We might also articulate the issue in more practical terms – what are we to do? What would a necessary alternative to Legal Aid look like and how would it function? If a defendant is no longer legally aidable how will we secure representation for them? How do we keep ourselves and each other out of prison?
These questions have a particular importance in a time of crisis. As long as the city is a contested space, a site of conflict and contradiction, people will need representation for housing, benefits, immigration, protest and other criminal charges that politicised activity incur. It is in times of crisis that we see a rise in militancy (if the law does not work for us, then we will necessarily defy it) but also a rise in repression and repressive measures; the creation of new criminal laws and the intensification of policing, among others.

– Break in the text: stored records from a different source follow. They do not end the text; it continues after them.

(* ===== verification/Tls.v ===== *)
(** * Certificates ([tls-shim/src/lib.rs])

    The base64 and PEM codecs, the certificates the shim manages with their validation,
    renewal through the three providers, the start and the daily check.  The hash, the
    certificate generator, the ACME client, Vault's answer and the disk are inputs. *)

From S2P Require Import Prelude Text Config.

(** ** base64 *)

Definition CHARS : string := "ABCDEFGHIJKLMNOPQRSTUVWXYZabcdefghijklmnopqrstuvwxyz0123456789+/".
Definition b64_char (n : Z) : ascii := default "="%char (String.get (Z.to_nat n) CHARS).
Definition triple (b0 b1 b2 : Z) : Z := Z.lor (Z.lor (Z.shiftl b0 16) (Z.shiftl b1 8)) b2.
Definition sextet (t n : Z) : Z := Z.land (Z.shiftr t n) 0x3F.
(** [base64_encode]: chunks of three bytes *)
Fixpoint base64_encode (data : string) : string :=
  match data with
  | String b0 (String b1 (String b2 rest)) =>
      let t := triple (byte b0) (byte b1) (byte b2) in
      String (b64_char (sextet t 18)) (String (b64_char (sextet t 12))
        (String (b64_char (sextet t 6)) (String (b64_char (sextet t 0)) (base64_encode rest))))
  | String b0 (String b1 EmptyString) =>
      let t := triple (byte b0) (byte b1) 0 in
      String (b64_char (sextet t 18)) (String (b64_char (sextet t 12)) (String (b64_char (sextet t 6)) "="))
  | String b0 EmptyString =>
      let t := triple (byte b0) 0 0 in
      String (b64_char (sextet t 18)) (String (b64_char (sextet t 12)) "==")
  | EmptyString => ""
  end.
(** [base64_char_to_val] *)
Definition base64_char_to_val (c : ascii) : option Z :=
  let n := byte c in
  if (65 <=? n) && (n <=? 90) then Some (n - 65)
  else if (97 <=? n) && (n <=? 122) then Some (n - 97 + 26)
  else if (48 <=? n) && (n <=? 57) then Some (n - 48 + 52)
  else if n =? 43 then Some 62
  else if n =? 47 then Some 63
  else None.
(** [base64_decode]: white space is dropped, the length is a multiple of four, and
    padding is accepted in any chunk. *)
Fixpoint without_space (s : string) : string :=
  match s with
  | EmptyString => ""
  | String c r => if Ascii.is_space c then without_space r else String c (without_space r)
  end.
Definition pad_or_val (c : ascii) : option Z :=
  if bool_decide (c = "="%char) then Some 0 else base64_char_to_val c.
Fixpoint decode_chunks (s : string) : option string :=
  match s with
  | EmptyString => Some ""
  | String a (String b (String c (String d rest))) =>
      c0 ← base64_char_to_val a; c1 ← base64_char_to_val b; c2 ← pad_or_val c; c3 ← pad_or_val d;
      let t := Z.lor (Z.lor (Z.lor (Z.shiftl c0 18) (Z.shiftl c1 12)) (Z.shiftl c2 6)) c3 in
      let out0 := String (of_byte (Z.land (Z.shiftr t 16) 0xFF)) "" in
      let out1 := if bool_decide (c = "="%char) then "" else String (of_byte (Z.land (Z.shiftr t 8) 0xFF)) "" in
      let out2 := if bool_decide (d = "="%char) then "" else String (of_byte (Z.land t 0xFF)) "" in
      out ← decode_chunks rest;
      Some (out0 +:+ out1 +:+ out2 +:+ out)
  | _ => None
  end.
Definition base64_decode (input : string) : option string :=
  let s := without_space input in
  if (String.length s mod 4 =? 0)%nat then decode_chunks s else None.

Lemma testbit_above b k n : 0 ≤ b < 2 ^ k → 0 ≤ k ≤ n → Z.testbit b n = false.
Proof.
  intros Hb Hn. destruct (decide (b = 0)) as [->|]; [apply Z.bits_0|].
  apply Z.bits_above_log2; [lia|]. apply Z.log2_lt_pow2; [lia|].
  apply Z.lt_le_trans with (2 ^ k); [lia|]. apply Z.pow_le_mono_r; lia.
Qed.
Lemma lor_add a b k : 0 ≤ k → 0 ≤ b < 2 ^ k → Z.lor (Z.shiftl a k) b = a * 2 ^ k + b.
Proof.
  intros Hk Hb. assert (Z.land (Z.shiftl a k) b = 0) as H0.
  { apply Z.bits_inj'. intros n Hn. rewrite Z.land_spec, Z.bits_0, Z.shiftl_spec by done.
    destruct (Z.ltb_spec n k); [by rewrite Z.testbit_neg_r by lia|].
    rewrite (testbit_above b k n) by lia. apply andb_false_r. }
  rewrite <-Z.lxor_lor, <-Z.add_nocarry_lxor by done. by rewrite Z.shiftl_mul_pow2.
Qed.
Lemma triple_add b0 b1 b2 : in_u 8 b0 → in_u 8 b1 → in_u 8 b2 → triple b0 b1 b2 = b0 * 2 ^ 16 + b1 * 2 ^ 8 + b2.
Proof.
  unfold in_u, triple. intros. rewrite (lor_add b0 (Z.shiftl b1 8) 16);
    [|lia|rewrite Z.shiftl_mul_pow2 by lia; lia].
  assert (b0 * 2 ^ 16 + Z.shiftl b1 8 = Z.shiftl (b0 * 2 ^ 8 + b1) 8) as -> by (rewrite !Z.shiftl_mul_pow2 by lia; lia).
  rewrite lor_add by lia. lia.
Qed.
Lemma quad_add c0 c1 c2 c3 : in_u 6 c0 → in_u 6 c1 → in_u 6 c2 → in_u 6 c3 →
  Z.lor (Z.lor (Z.lor (Z.shiftl c0 18) (Z.shiftl c1 12)) (Z.shiftl c2 6)) c3 =
  c0 * 2 ^ 18 + c1 * 2 ^ 12 + c2 * 2 ^ 6 + c3.
Proof.
  unfold in_u. intros. rewrite (lor_add c0 (Z.shiftl c1 12) 18); [|lia|rewrite Z.shiftl_mul_pow2 by lia; lia].
  assert (c0 * 2 ^ 18 + Z.shiftl c1 12 = Z.shiftl (c0 * 2 ^ 6 + c1) 12) as -> by (rewrite !Z.shiftl_mul_pow2 by lia; lia).
  rewrite (lor_add _ (Z.shiftl c2 6) 12); [|lia|rewrite Z.shiftl_mul_pow2 by lia; lia].
  assert ((c0 * 2 ^ 6 + c1) * 2 ^ 12 + Z.shiftl c2 6 = Z.shiftl ((c0 * 2 ^ 6 + c1) * 2 ^ 6 + c2) 6) as ->
    by (rewrite !Z.shiftl_mul_pow2 by lia; lia).
  rewrite lor_add by lia. lia.
Qed.
Lemma sextet_div t n : 0 ≤ n → sextet t n = (t / 2 ^ n) mod 64.
Proof. intros. unfold sextet. rewrite Z.shiftr_div_pow2 by done. by rewrite (Z.land_ones _ 6). Qed.
Lemma sextet_range t n : in_u 6 (sextet t n).
Proof. unfold sextet. rewrite (Z.land_ones _ 6) by done. apply Z.mod_pos_bound. lia. Qed.
(** The 64 characters, checked one by one *)
Definition b64_ok (n : Z) : bool :=
  bool_decide (base64_char_to_val (b64_char n) = Some n) && negb (bool_decide (b64_char n = "="%char)) &&
  negb (Ascii.is_space (b64_char n)) && negb (bool_decide (b64_char n = "-"%char)).
Lemma b64_char_ok n : in_u 6 n →
  base64_char_to_val (b64_char n) = Some n ∧ b64_char n ≠ "="%char ∧ Ascii.is_space (b64_char n) = false ∧ b64_char n ≠ "-"%char.
Proof.
  intros Hn. assert (b64_ok n = true) as H.
  { assert (Forall (λ n, b64_ok n = true) (seqZ 0 64)) as Hall by (apply (bool_decide_unpack _); vm_compute; exact I).
    rewrite Forall_forall in Hall. apply Hall, elem_of_seqZ. unfold in_u in Hn. lia. }
  unfold b64_ok in H. rewrite !andb_true_iff, !negb_true_iff, bool_decide_eq_true, !bool_decide_eq_false in H. tauto.
Qed.
Lemma land_255 z : Z.land z 0xFF = z mod 256.
Proof. exact (Z.land_ones z 8 ltac:(lia)). Qed.
Lemma pad_b64 n : in_u 6 n → pad_or_val (b64_char n) = Some n.
Proof. intros Hn. destruct (b64_char_ok n Hn) as (H1 & H2 & _). unfold pad_or_val. by rewrite bool_decide_eq_false_2. Qed.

There are numerous legal support and defence groups that serve different communities and specialise in different aspects of law. Groups like the Legal Defence and Monitoring Group and Green and Black Cross do invaluable work for those who protest and participate in direct action
Legal defence groups and networks have a long and rich history in the UK from the early trade union movements, through to the Miners’ strikes of the 80s, the Poll Tax rebellion and protest movements of the 90s, the more recent student movement and the August riots of 2011. The issue at hand is that the model these groups follow (as well as organisations like Law Centres) largely relies on Legal Aid to pay the solicitors and barristers to represent people. If the ability to do that is withdrawn, then that model may cease to be financially viable.
The changes to legal aid also present a problem for solicitors and barristers. Apart from the ethics of denying representation to those who cannot afford it, many criminal solicitors and barristers will see a sharp decline in cases and clients and many may even stop practising. How can we retain their skills and knowledge when the financial mechanisms by which they function are withdrawn?
What other forms of support can lay people offer each other if we cannot find professional representation? Could McKenzie Friends organised and trained by legal and defence networks become more widely used? It is also possible for lay volunteers to prepare legal defences – for example, the Advisory Service for Squatters has helped people successfully defend themselves in possession hearings since 1975. Skill shares and workshops on preparing criminal defences and acting as McKenzie Friends may be one way legal support and defence groups can help defendants. Existing legal support and defence groups already rely on the hard work and dedication of too few people, and all could do with extra volunteers and financial aid already, needs that will only increase in the near future.
Where there are courts that we are tried in, there must be structures of mutual aid and solidarity to support those who are in them. As the Social Democratic compromise is withdrawn we must fill the space that is left by it, with all the potential for radical political change and autonomy that comes with it. At the same time, to put it bluntly, if we are to challenge power effectively in a revanchist, repressive political climate then we must be able to keep ourselves and our fellow travellers out of prison. How we do this when Legal Aid is cut is something we must organise and prepare for.